Il faut procéder à un travail de sape susceptible de remettre les pendules à l’heure, cette heure de tolérance qui régulait le quotidien pluriel de nos ancêtres. Cet horizon perdu de notre culture marocaine je l’ai découvert à l’Ecole Normale Supérieure de Lyon quand j’ai effectué une recherche académique sur la philosophie d’Averroès et son interprétation de la Loi religieuse. La conclusion de ce travail de fond fut toute simple : le drame de nos sociétés est étroitement lié à notre interprétation « unique » du texte sacré. L’Islam est absolument au risque de cette exégèse archaïque qui reste rétive à l’innovation et à l’accompagnement de l’intelligence humaine en perpétuelle mutation. Notre grand-père philosophique prône la pluralité en termes de lecture et d’approche pour la société vive sous le signe de la tolérance. Akoun propose, dans ce sens, une définition d’apparence abordable et pratiquement difficile à adopter : la tolérance n’est rien d’autre que la réception d’autrui dans sa différence ! Pourquoi donc vouloir unifier les esprits et faire de l’autre notre alter ego ? Pourquoi ne pas avoir raison contre tous et pourquoi avoir tort contre tous tant que le bien et le mal, le juste et l’injuste, en matière d’idées et de pensées, ne sont pas délimités d’avance par une quelconque instance référentielle ? La différence n’est-elle pas une richesse ? La particularité n’est-elle pas une valeur ajoutée ?

Aujourd’hui, chaque fois qu’un problème surgit, la volonté d’unification et de puissance l’emporte sur la morale civilisée. Pire encore, un petit phénomène devient de facto médiatisé et agrandi à telle enseigne qu’il revêt une dimension supra-réelle tout en taxant les coupables d’apostasie, de débauche, voire même d’infidélité ! Comme s’il s’agissait d’une guerre latente qui remonte à la surface sociale pour que les individus affichent de manière frontale leur rancune, leur antipathie et leur vouloir se venger. Rappelons-nous cette avalanche d’injures et de condamnations que le réalisateur de Much Love a reçue avant la sortie de son film. Les gens réagissent à cause d’un bruit qui court et d’une rumeur qui circule, c’est-à-dire qu’ils sont là prêts à accuser et que le bûcher est enclin à l’Inquisition. L’art qui, au fond, est censé sauver les hommes du gouffre du préjugé et de l’accusation, se trouve pointé du doigt sans qu’on sonde son essence esthétique ou qu’on écoute son message d’œuvre -d’art porteuse de visions etc. C’est là un dépérissement des valeurs et une perte des fondements qui assignent à tout un chacun le droit de s’ouvrir aux autres. Ainsi, voulons-nous vouer l’individu à un repli sur son domaine privé et cultiver inconsciemment les esprits extrémistes ? Existe-t-il un principe qui permet d’établir une hiérarchie entre les morales ?

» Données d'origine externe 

(** [InputManager._inputStart(e)] and [_inputEnd(e)], for an event that
    does not touch a UI element. *)
Definition inputStart (e : option Vector.t) (w : World) : World :=
  match mode (gameState w) with
  | FLYING => updateMouse e (set_isThrusting true w)
  | _ => w
  end.

Definition inputEnd (e : option Vector.t) (w : World) : World :=
  match mode (gameState w) with
  | FLYING => set_isThrusting false w
  | IDLE => launch e w
  | ENDED => w
  end.

(** [physics.bodies.forEach(b => b.update())]: the bodies are updated in
    place, in order, so a body that is updated after its parent reads the
    parent's new position and velocity.  [done] holds the bodies already
    updated, [todo] the others. *)
Fixpoint forEachUpdate (fc : nat) (th : bool) (m : Vector.t)
                       (done todo : list Body.t) : list Body.t :=
  match todo with
  | [] => done
  | b :: rest =>
      forEachUpdate fc th m
        (done ++ [Body.update fc th m (done ++ todo) b]) rest
  end.

Definition updateBodies (w : World) : World :=
  set_bodies (forEachUpdate (frameCount (gameData w))
                            (isThrusting (gameState w)) (mouse w)
                            [] (bodies (physics w))) w.

(** The rocket part of a physics step, with the lost-in-space test. *)
Definition updateRocket (w : World) : World :=
  match rocket (physics w) with
  | None => w
  | Some r =>
      let r := Body.update (frameCount (gameData w))
                           (isThrusting (gameState w)) (mouse w)
                           (bodies (physics w)) r in
      let w := set_rocket (Some r) w in
      let d := Vector.mag (Vector.mk (Vector.x (Body.pos r) - cx (gameData w))
                                     (Vector.y (Body.pos r) - cy (gameData w))) in
      if Rlt_dec (Rmax (width (gameData w)) (height (gameData w)) * 2) d
      then endGame false lost_space w else w
  end.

Sociologiquement, les valeurs ne sont pas immuables. Elles changent avec les particularités et les mutations des sociétés. Elles évoluent même quant à leur ancrage dans les consciences et les mentalités. La société marocaine n’est plus la même. Il s’ensuit que la sphère des valeurs devrait accompagner ou du moins tolérer ses nouvelles transformations et inclure des principes érigés en valeurs universels. Car la tradition autoritaire est bel et bien démodée. Il est donc temps d’aller de pair avec nos devises criant la liberté, les droits de l’Homme et l’Etat de loi…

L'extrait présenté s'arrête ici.